§ Problem requirements
Among the lines below, some may contain the string "GzipLib". Say how many do, and give nothing besides the number.

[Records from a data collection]
▶

(* ===== verification/RpcStackFacts.v ===== *)
(** * Calls through the framework's own codecs

    The serializers and the compressor discharge what [Rpc] asks of them, so calls
    work between any client and server made with them. *)

From S2P Require Import Prelude GoStrings RpcMessage RpcMessageFacts Rpc RpcFacts RpcStack.
Local Open Scope Z_scope.

(** Documented behaviour of the libraries. *)
Class CodecsOk {T V M} `{Codecs T V M} (has_type : T → V → Prop) : Prop := {
  json_back t v b : has_type t v → json_Marshal v = inr b → json_Unmarshal t b = (v, None);
  json_not_empty v : json_Marshal v ≠ inr [];
  proto_typed t v m : has_type t v → as_proto v = Some m → proto_type t = true;
  proto_back t v m b : has_type t v → as_proto v = Some m → proto_Marshal m = inr b → proto_Unmarshal t b = (v, None);
  proto_empty t v m : has_type t v → as_proto v = Some m → proto_Marshal m = inr [] → v = zero_of t }.
Class GzipOk {G R} `{GzipLib G R} : Prop := {
  gzip_back p zw zw' : gz_Write p gz_NewWriter = (zw, None) → gz_Close zw = (zw', None) →
    ∃ zr, gz_NewReader (gz_Bytes zw') = inr zr ∧ io_Copy zr = (p, None) }.

Section stack.
Context {T V M G R : Type} `{Codecs T V M} `{GzipLib G R} {has_type : T → V → Prop}.
Context {CO : CodecsOk has_type} {GO : GzipOk}.

#[global] Instance json_serializer_ok : SerializerOk has_type zero_of json_serializer.
Proof. split; simpl; [done|intros t v b; apply json_back|]. intros t v _ Hv. by apply json_not_empty in Hv. Qed.
#[global] Instance proto_serializer_ok : SerializerOk has_type zero_of proto_serializer.
Proof.
  split; simpl; [done| |]; unfold proto_Encode.
  - intros t v b Ht. destruct (as_proto v) as [m|] eqn:Hm; [|done]. intros Hb. unfold proto_Decode.
    rewrite (proto_typed t v m Ht Hm). by eapply proto_back.
  - intros t v Ht. destruct (as_proto v) as [m|] eqn:Hm; [|done]. by eapply proto_empty.
Qed.
#[global] Instance gzip_compressor_ok : CompressorOk gzip_compressor.
Proof.
  split; simpl; [done|]. intros b b'. unfold Compress, Decompress.
  destruct (gz_Write b gz_NewWriter) as [zw [e|]] eqn:Hw; [done|]. destruct (gz_Close zw) as [zw' [e|]] eqn:Hc; [done|].
  intros [= <-]. destruct (gzip_back b zw zw' Hw Hc) as (zr & -> & ->). done.
Qed.

(** Options with the framework's codecs. *)
Inductive own_option : (Client T V → Client T V) → Prop :=
| own_json : own_option (ClientWithSerializer json_serializer)
| own_proto : own_option (ClientWithSerializer proto_serializer)
| own_gzip : own_option (ClientWithCompressor gzip_compressor).
Definition own_client (c : Client T V) : Prop :=
  (cl_serializer c = json_serializer ∨ cl_serializer c = proto_serializer) ∧
  (cl_compressor c = None ∨ cl_compressor c = Some gzip_compressor).
Lemma NewClient_own opts c : Forall own_option opts → NewClient None opts = inr c → own_client c.
Proof.
  intros Ho [= <-].
  assert (Hi : own_client (mkClient json_serializer None)) by (split; by left).
  revert Hi. generalize (mkClient (T := T) (V := V) json_serializer None). induction Ho as [|opt opts Hop _ IH]; intros c Hc; [done|].
  simpl. apply IH. destruct Hc as [Hs Hz]. destruct Hop; split; simpl; auto.
Qed.
Lemma own_agree c sv : own_client c → agree c (RegisterService StackServer sv).
Proof.
  intros [Hs Hz]. split; simpl.
  - destruct Hs as [->| ->]; by simplify_map_eq.
  - destruct Hz as [->| ->]; [by simplify_map_eq|]. split; [by simplify_map_eq|apply gzip_compressor_ok].
Qed.

(** C20: calls work end to end with the framework's own codecs.  For a client made by
    [NewClient] with any options among JSON, protobuf and gzip, and a server made by
    [NewServer] with the service registered: when the libraries invert what they
    encode, the call is not one-way, names contain no newline, a deadline lies after
    1970, sizes fit 32 bits, and reads and writes succeed with each message in one
    segment, a call of a generated function runs the method once with the caller's
    argument and the caller's deadline cut to whole milliseconds, and the caller
    receives the method's result (the zero value for nil) and error message, where an
    empty message is no error; the server writes one reply and waits for more. *)
Theorem stack_call_works opts c sv arg_t out_t f ctx mn arg data ret err rd o1 o2 :
  Forall own_option opts → NewClient None opts = inr c → methods sv !! mn = Some (Handler arg_t f) →
  has_type arg_t arg → payload c arg = inr data → sendable ctx (Name sv) mn data → one_way ctx = false →
  o1 ≡ₚ map_to_list (request_meta ctx) → o2 ≡ₚ map_to_list (request_meta ctx) →
  f (sent_ctx ctx) arg = Some (ret, err) → answer_data (cl_serializer c) ret = inr rd → (∀ out, ret = Some out → has_type out_t out) →
  15 + len (default [] err) + len rd < 2 ^ 32 →
  ∃ req bs rs r resp,
    build_request c ctx (Name sv) mn arg o1 = inr req ∧ doInvoke_send req o2 = Some bs ∧
    handleConn (S (wire_size [bs])) (RegisterService StackServer sv) [bs] (λ _, true) 0 = ([rs], ReadFailed) ∧
    sendAndReceive ctx (inr [rs]) None None = (r, []) ∧ doInvoke_recv r = Some resp ∧
    finish_call c out_t zero_of resp = (default (zero_of out_t) ret, reported err).
Proof.
  intros Ho Hc Hm Ht Hp Hs Hw H1 H2 Hf Ha Hty Hz. pose proof (NewClient_own opts c Ho Hc) as Hown.
  assert (Hser : SerializerOk has_type zero_of (cl_serializer c)) by (destruct Hown as [[->| ->] _]; apply _).
  eapply (rpc_call_end_to_end has_type zero_of c (RegisterService StackServer sv) sv arg_t out_t f); try done.
  - by apply own_agree.
  - simpl. by simplify_map_eq.
Qed.
End stack.

(** ** Codecs that mark what they encode *)
#[local] Instance mark_codecs : Codecs unit bytes bytes := {
  json_Marshal v := inr (ascii_of_N 74 :: v);
  json_Unmarshal _ b := (tail b, None);
  as_proto v := Some v;
  proto_type _ := true;
  proto_Marshal v := inr v;
  proto_Unmarshal _ b := (b, None);
  zero_of _ := [] }.
#[local] Instance mark_codecs_ok : CodecsOk (λ _ _, True).
Proof. split; simpl; try done; [by intros t v b _ [= <-]|by intros t v m b _ [= <-] [= <-]|by intros t v m _ [= <-] [= ->]]. Qed.
#[local] Instance mark_gzip : GzipLib bytes bytes := {
  gz_NewWriter := [];
  gz_Write p zw := (zw ++ p, None);
  gz_Close zw := (ascii_of_N 90 :: rev zw, None);
  gz_Bytes zw := zw;
  gz_NewReader b := match b with [] => inl (bytes_of "EOF") | _ :: b' => inr b' end;
  io_Copy r := (rev r, None) }.
#[local] Instance mark_gzip_ok : GzipOk.
Proof. split. intros p zw zw' [= <-] [= <-]. exists (rev p). simpl. by rewrite rev_involutive. Qed.

Definition echo_service : service unit bytes := mkService (bytes_of "user") {[bytes_of "Echo" := echo]}.
Definition gzip_client : Client unit bytes := mkClient json_serializer (Some gzip_compressor).
Definition echo_data : bytes := ascii_of_N 90 :: rev (ascii_of_N 74 :: bytes_of "hi").
Lemma stack_call_works_witness : ∃ req bs rs r resp,
  build_request gzip_client ex_ctx (bytes_of "user") (bytes_of "Echo") (bytes_of "hi") (map_to_list (request_meta ex_ctx)) = inr req ∧
  doInvoke_send req (map_to_list (request_meta ex_ctx)) = Some bs ∧
  handleConn (S (wire_size [bs])) (RegisterService StackServer echo_service) [bs] (λ _, true) 0 = ([rs], ReadFailed) ∧
  sendAndReceive ex_ctx (inr [rs]) None None = (r, []) ∧ doInvoke_recv r = Some resp ∧
  finish_call gzip_client tt zero_of resp = (bytes_of "hi", None).
Proof.
  apply (stack_call_works (has_type := λ _ _, True) [ClientWithCompressor gzip_compressor] gzip_client echo_service tt tt
           (λ ctx v, Some (Some v, match deadline ctx with Some _ => None | None => Some (bytes_of "late") end))
           ex_ctx (bytes_of "Echo") (bytes_of "hi") echo_data (Some (bytes_of "hi")) None (ascii_of_N 74 :: bytes_of "hi")).
  - constructor; [apply own_gzip|constructor].
  - reflexivity.
  - reflexivity.
  - exact I.
  - reflexivity.
  - split; [done|not_in|not_in|reflexivity].
  - reflexivity.
  - reflexivity.
  - reflexivity.
  - reflexivity.
  - reflexivity.
  - intros; exact I.
  - reflexivity.
Defined.

(** ** Proxies *)
(** [InitClientProxy] sets exactly the exported functions, in order, when all exported
    fields are functions, and panics otherwise. *)
Definition exported_other {T} (f : @field T) : bool := f_CanSet f && match f_kind f with FOther => true | _ => false end.
Definition exported_funcs {T} (name : bytes) (fs : list (@field T)) : list proxy_method :=
  omap (λ f, if f_CanSet f then match f_kind f with FFunc a o => Some (mkProxy name (f_name f) a o) | FOther => None end else None) fs.
Lemma InitClientProxy_spec {T} name (fs : list (@field T)) :
  InitClientProxy (SStruct name fs) = if existsb exported_other fs then Panic else Ok (exported_funcs name fs).
Proof.
  simpl. induction fs as [|f fs IH]; [done|]. simpl. unfold exported_other at 1. destruct (f_CanSet f); simpl; [|done].
  destruct (f_kind f); simpl; [|done]. rewrite IH. by destruct (existsb exported_other fs).
Qed.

◀

§ Your response
3